Wind farm, OLF are polar opposites

Published 12:13 am Thursday, December 15, 2011

To the Editor:

Concerning the Pantego wind-energy project, there are several misconceptions in the environmental community, especially in comparing this project to the proposed outlying landing field. The two projects are almost polar opposites in their impacts locally.

The OLF initially sought to condemn and remove from the local tax base over 30,000 acres of farmland and initiate bird control through crop selection and poisoning if necessary. The OLF would have displaced many rural families and destroyed many multigenerational farms. The character of the area would have been drastically altered.

Contrast that with the Pantego wind farm, no land removed from the tax base, (indeed an increase in the tax base), no displacement of rural families, no destruction of local farm businesses, no crop selection and no bird poisoning.

The tundra-swan issue is being exaggerated. There are operating wind farms in the Netherlands where swan impacts have been studied. No swans were killed by the turbines. Swans were observed eating sugar-beet residue only hundreds of feet from operating turbines. Radar studies showed that the swans could navigate around the turbines in all types of weather and light conditions. The wind turbine turning at 10-12 rpm is no comparison to a fighter jet moving at 600 mph. The birds can fly around a fixed turbine tower but cannot avoid an oncoming, low-altitude jet.

The environmental community has always been conflicted over wind power as well as many other forms of energy. It will say that it supports wind power, but just not here, however it nearly always finds fault with every single site that is proposed nationwide. I have no doubt there are many well-intentioned local environmentalists, but there will never be a zero-impact site anywhere in the USA. All human activity impacts the environment to some degree. One writer suggests use the mountains or let’s build offshore wind (which by the way I agree with as additional areas to harvest energy), but look at the past two decades as turbines have been opposed in the mountains of North Carolina and look at Cape Wind an offshore project that has been fought by environmentalists for the past decade.

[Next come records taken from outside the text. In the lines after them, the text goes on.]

(** C6, amended. While the manager is connecting, an error signal of a
    socket, the held one or any other that is not closed, is logged and
    nothing more: the socket handle, the timer field, the armed timers and
    the timer counter stay as they were, the console alone grows, and the
    sockets are as the library left them.  The close signal of that socket
    that follows sets the handle to null, so the manager is disconnected,
    and arms a new reconnection timer when none is pending; a pending
    timer is kept and no second one is armed. *)
Theorem error_logs_then_close_schedules
      (s : state) (id : nat) (message reason : string) (code : nat) :
  timer_invariant s ->
  connectionState s = Connecting ->
  (ws s = Some id \/ exists rs, readyStateOf s id = Some rs /\ rs <> CLOSED) ->
  exists s1,
    step s (SockError id message) = Some s1
    /\ ws s1 = ws s
    /\ wsReconnectInterval s1 = wsReconnectInterval s
    /\ intervals s1 = intervals s
    /\ nextInterval s1 = nextInterval s
    /\ sockets s1 = sockets (set_readyState id CLOSING s)
    /\ (exists ds, console s1 = (console s ++ ds)%list)
    /\ exists s2,
         step s1 (SockClose id code reason) = Some s2
         /\ ws s2 = None
         /\ connectionState s2 = Disconnected
         /\ match wsReconnectInterval s with
            | Some t =>
                wsReconnectInterval s2 = Some t /\ intervals s2 = intervals s
            | None =>
                wsReconnectInterval s2 = Some (nextInterval s)
                /\ intervals s2 = [nextInterval s]
            end.
Proof.
  intros Hinv Hc Hsock.
  assert (Hrs : exists rs, readyStateOf s id = Some rs /\ rs <> CLOSED).
  { destruct Hsock as [Hid|H]; [|exact H].
    exists CONNECTING. split; [now apply connecting_inv | discriminate]. }
  destruct Hrs as (rs & Hrs & Hne).
  set (s0 := set_readyState id CLOSING s).
  assert (Hrs0 : readyStateOf s0 id = Some CLOSING)
    by exact (readyStateOf_set s id rs CLOSING Hrs).
  assert (Hstep1 : step s (SockError id message) = Some (handleError message s0)).
  { simpl. rewrite Hrs. destruct rs; try reflexivity. now destruct Hne. }
  assert (Hshape : exists ds,
    handleError message s0
    = mkState (ws s) (wsReconnectInterval s) (WS_URL s) (sockets s0)
              (intervals s) (nextInterval s) (console s ++ ds)).
  { unfold handleError. destruct (str_includes "ECONNREFUSED" message).
    - exists [SocketError message; ConnectionRefused].
      unfold log. cbn. now rewrite <- app_assoc.
    - exists [SocketError message]. reflexivity. }
  destruct Hshape as [ds Hshape].
  exists (handleError message s0). rewrite Hshape.
  set (s1 := mkState (ws s) (wsReconnectInterval s) (WS_URL s) (sockets s0)
                     (intervals s) (nextInterval s) (console s ++ ds)).
  split; [rewrite Hstep1, Hshape; reflexivity|].
  do 5 (split; [reflexivity|]).
  split; [exists ds; reflexivity|].
  assert (Hrs1 : readyStateOf s1 id = Some CLOSING) by exact Hrs0.
  exists (handleClose code reason (set_readyState id CLOSED s1)).
  split; [simpl; now rewrite Hrs1|].
  assert (Hws2 : ws (handleClose code reason (set_readyState id CLOSED s1)) = None)
    by apply handleClose_fields.
  split; [exact Hws2|].
  split; [unfold connectionState; now rewrite Hws2|].
  unfold handleClose, setupReconnection, setInterval. cbn.
  unfold timer_invariant in Hinv.
  destruct (wsReconnectInterval s) as [t|]; cbn.
  - auto.
  - rewrite Hinv. auto.
Qed.

Lemma error_logs_then_close_schedules_witness :
  let s := connect false (constructor "ws://127.0.0.1:13123") in
  exists s1,
    step s (SockError 0 "connect ECONNREFUSED 127.0.0.1:13123") = Some s1
    /\ ws s1 = ws s
    /\ wsReconnectInterval s1 = wsReconnectInterval s
    /\ intervals s1 = intervals s
    /\ nextInterval s1 = nextInterval s
    /\ sockets s1 = sockets (set_readyState 0 CLOSING s)
    /\ (exists ds, console s1 = (console s ++ ds)%list)
    /\ exists s2,
         step s1 (SockClose 0 1006 "") = Some s2
         /\ ws s2 = None
         /\ connectionState s2 = Disconnected
         /\ match wsReconnectInterval s with
            | Some t =>
                wsReconnectInterval s2 = Some t /\ intervals s2 = intervals s
            | None =>
                wsReconnectInterval s2 = Some (nextInterval s)
                /\ intervals s2 = [nextInterval s]
            end.
Proof.
  apply (error_logs_then_close_schedules
           (connect false (constructor "ws://127.0.0.1:13123")) 0
           "connect ECONNREFUSED 127.0.0.1:13123" "" 1006);
    [reflexivity | reflexivity | left; reflexivity].
Defined.

(** *** One socket at a time *)

(** [connect()] on a connected manager constructs nothing. *)
Lemma connect_when_connected (throws : bool) (s : state) :
  connectionState s = Connected ->
  sockets (connect throws s) = sockets s /\ ws (connect throws s) = ws s.
Proof.
  unfold connectionState, connect. intros H.
  destruct (ws s) as [id|] eqn:Hws; [|discriminate].
  destruct (readyStateOf s id) as [[]|]; try discriminate.
  split; [reflexivity | exact Hws].
Qed.

(** [connect()] on a manager whose attempt is still pending constructs
    one more socket and closes none. *)
Lemma connect_while_connecting (s : state) :
  connectionState s = Connecting ->
  liveSockets (connect false s) = S (liveSockets s)
  /\ ws (connect false s) = Some (length (sockets s)).
Proof.
  unfold connectionState, connect, liveSockets. intros H.
  destruct (ws s) as [id|]; [|discriminate].
  destruct (readyStateOf s id) as [[]|]; try discriminate.
  cbn. rewrite filter_app, length_app. cbn. split; [lia|reflexivity].
Qed.

(** C5 fails on the code: [connect()] returns early only when the socket
    it holds is open.  When the first attempt has been refused and the
    timer ticks twice while the second attempt is still connecting, the
    second tick constructs a third socket and the second one stays
    alive. *)
Theorem second_socket_while_connecting :
  option_map (fun s => (connectionState s, liveSockets s))
    (run (constructor "ws://127.0.0.1:13123")
         (firstn 4 Samples.stalled_reconnect))
  = Some (Connecting, 1%nat)
  /\ option_map (fun s => (map readyState (sockets s), ws s, liveSockets s))
       (run (constructor "ws://127.0.0.1:13123") Samples.stalled_reconnect)
     = Some ([CLOSED; CONNECTING; CONNECTING], Some 2%nat, 2%nat).
Proof. vm_compute. split; reflexivity. Qed.

End Manager.

(** * Further properties of the code *)

(** ** [validateEvent]: outcomes and the order of its checks *)

(** X1. Whatever value it is given, [validateEvent] either returns that
    very value or throws an error whose code is InvalidParams. *)
Theorem validateEvent_outcome (e : json) :
  Validation.validateEvent e = Ok e
  \/ exists msg, Validation.validateEvent e = Throw (mkMcpError InvalidParams msg).
Proof.
  unfold Validation.validateEvent.
  repeat match goal with
         | |- context [match ?x with _ => _ end] => destruct x
         end; eauto.
Qed.

Lemma includes_In (l : list string) (s : string) :
  includes l s = true <-> In s l.
Proof.
  unfold includes. rewrite existsb_exists. split.
  - intros (x & Hx & Heq). apply String.eqb_eq in Heq. now subst.
  - intros H. exists s. split; [exact H | apply String.eqb_refl].
Qed.

Lemma includes_false (l : list string) (s : string) :
  ~ In s l -> includes l s = false.
Proof.
  intros H. destruct (includes l s) eqn:E; [|reflexivity].
  apply includes_In in E. contradiction.
Qed.

Lemma discrete_or_continuous (t : string) :
  In t Types.EventType ->
  (In t ["button"; "mouseButton"; "keyboard"]
   /\ includes ["button"; "mouseButton"; "keyboard"] t = true)
  \/ (In t ["axis"; "trigger"]
      /\ includes ["button"; "mouseButton"; "keyboard"] t = false
      /\ includes ["axis"; "trigger"] t = true).
Proof.
  simpl. intros [<-|[<-|[<-|[<-|[<-|[]]]]]]; simpl; auto 10.
Qed.

Lemma unknown_type_includes (t : string) :
  ~ In t Types.EventType ->
  includes ["button"; "mouseButton"; "keyboard"] t = false
  /\ includes ["axis"; "trigger"] t = false.
Proof.
  intros H. split; apply includes_false; intros Hin; apply H;
    simpl in *; intuition.
Qed.

(** X2. The checks of [validateEvent] run in a fixed order, and the first
    one that fails names the error.  For an event whose type and code are
    strings: an unknown type is reported whatever the code and the value; a
    code outside the set of the type is reported whatever the value; only
    then is the value looked at, and a wrong value is reported by type. *)
Theorem validateEvent_check_order (e : json) (t c : string) :
  get e "type" = Some (JStr t) ->
  get e "code" = Some (JStr c) ->
  (~ In t Types.EventType ->
   Validation.validateEvent e
   = Throw (mkMcpError InvalidParams ("Invalid event type: " ++ t)))
  /\ (In t Types.EventType -> ~ In c (Types.codeSet t) ->
      Validation.validateEvent e
      = Throw (mkMcpError InvalidParams ("Invalid " ++ t ++ " code: " ++ c)))
  /\ (In t ["button"; "mouseButton"; "keyboard"] -> In c (Types.codeSet t) ->
      (forall b, get e "value" <> Some (JBool b)) ->
      Validation.validateEvent e
      = Throw (mkMcpError InvalidParams
                 ("Invalid value for " ++ t ++ ": must be boolean")))
  /\ (In t ["axis"; "trigger"] -> In c (Types.codeSet t) ->
      (forall v, get e "value" = Some (JNum v) ->
                 (v < (-1 # 1))%Q \/ ((1 # 1) < v)%Q) ->
      Validation.validateEvent e
      = Throw (mkMcpError InvalidParams
                 ("Invalid value for " ++ t
                  ++ ": must be number between -1 and 1"))).
Proof.
  intros Hty Hc.
  destruct (get_type_object _ _ _ Hty) as [fields ->].
  split; [|split; [|split]].
  - intros Hn. destruct (unknown_type_includes t Hn) as [H1 H2].
    unfold Validation.validateEvent. now rewrite Hty, Hc, H1, H2.
  - intros Hin Hcode.
    destruct (discrete_or_continuous t Hin) as [[Hd H1]|(Hs & H1 & H2)].
    + unfold Validation.validateEvent. rewrite Hty, Hc, H1.
      destruct (Validation.isValidButtonCode t c) eqn:Hv; [|reflexivity].
      apply (button_table_codeSet t c Hd) in Hv. contradiction.
    + rewrite (validateEvent_slider fields t c Hty Hs Hc).
      destruct (Validation.isValidSliderCode t c) eqn:Hv; [|reflexivity].
      apply (slider_table_codeSet t c Hs) in Hv. contradiction.
  - intros Hd Hcode Hval.
    assert (H1 : includes ["button"; "mouseButton"; "keyboard"] t = true)
      by now apply includes_In.
    apply (button_table_codeSet t c Hd) in Hcode.
    unfold Validation.validateEvent. rewrite Hty, Hc, H1, Hcode. cbn [negb].
    destruct (get (JObj fields) "value") as [[ |b| | | | ]|]; try reflexivity.
    now destruct (Hval b).
  - intros Hs Hcode Hval.
    rewrite (validateEvent_slider fields t c Hty Hs Hc).
    apply (slider_table_codeSet t c Hs) in Hcode. rewrite Hcode. cbn [negb].
    destruct (get (JObj fields) "value") as [[ | |v| | | ]|]; try reflexivity.
    destruct (Qltb v (-1 # 1) || Qltb (1 # 1) v) eqn:Hr; [reflexivity|].
    apply in_range_iff in Hr. destruct Hr as [Hlo Hhi].
    destruct (Hval v eq_refl) as [H|H];
      [destruct (Qlt_not_le _ _ H Hlo) | destruct (Qlt_not_le _ _ H Hhi)].
Qed.

Lemma validateEvent_check_order_witness :
  Validation.validateEvent
    (Samples.mkEvent "button" "leftX" (JNum (5 # 1)))
  = Throw (mkMcpError InvalidParams ("Invalid " ++ "button" ++ " code: " ++ "leftX")).
Proof.
  apply (validateEvent_check_order
           (Samples.mkEvent "button" "leftX" (JNum (5 # 1))) "button" "leftX");
    try reflexivity.
  - simpl. auto.
  - simpl. intros H. repeat destruct H as [H|H]; try discriminate H. exact H.
Defined.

The PJM grid is 19 percent nuclear, 41 percent coal, 16 percent natural gas, and 8 percent oil. Nuclear has no emissions but has radioactive waste to safely store for thousands of years, expensive to build new plants, many nuclear plants nearing end of planned operational life. Coal has sulfur-dioxide and mercury emissions, as well as ash to dispose of. Natural gas burns relatively cleanly, but there is concern over hydro fracturing to obtain shale-bed gas, and the use of a heating and chemical process feedstock for electricity generation. Offshore drilling in North Carolina to obtain more natural gas has been fought by environmentalists for years. Oil has pricing issues, being more expensive than uranium, coal or natural gas.

Wind has no fuel cost, no emissions, requires no import of fuel source. It can be built for comparable cost to coal, natural-gas plants, and it is cheaper than nuclear or solar power.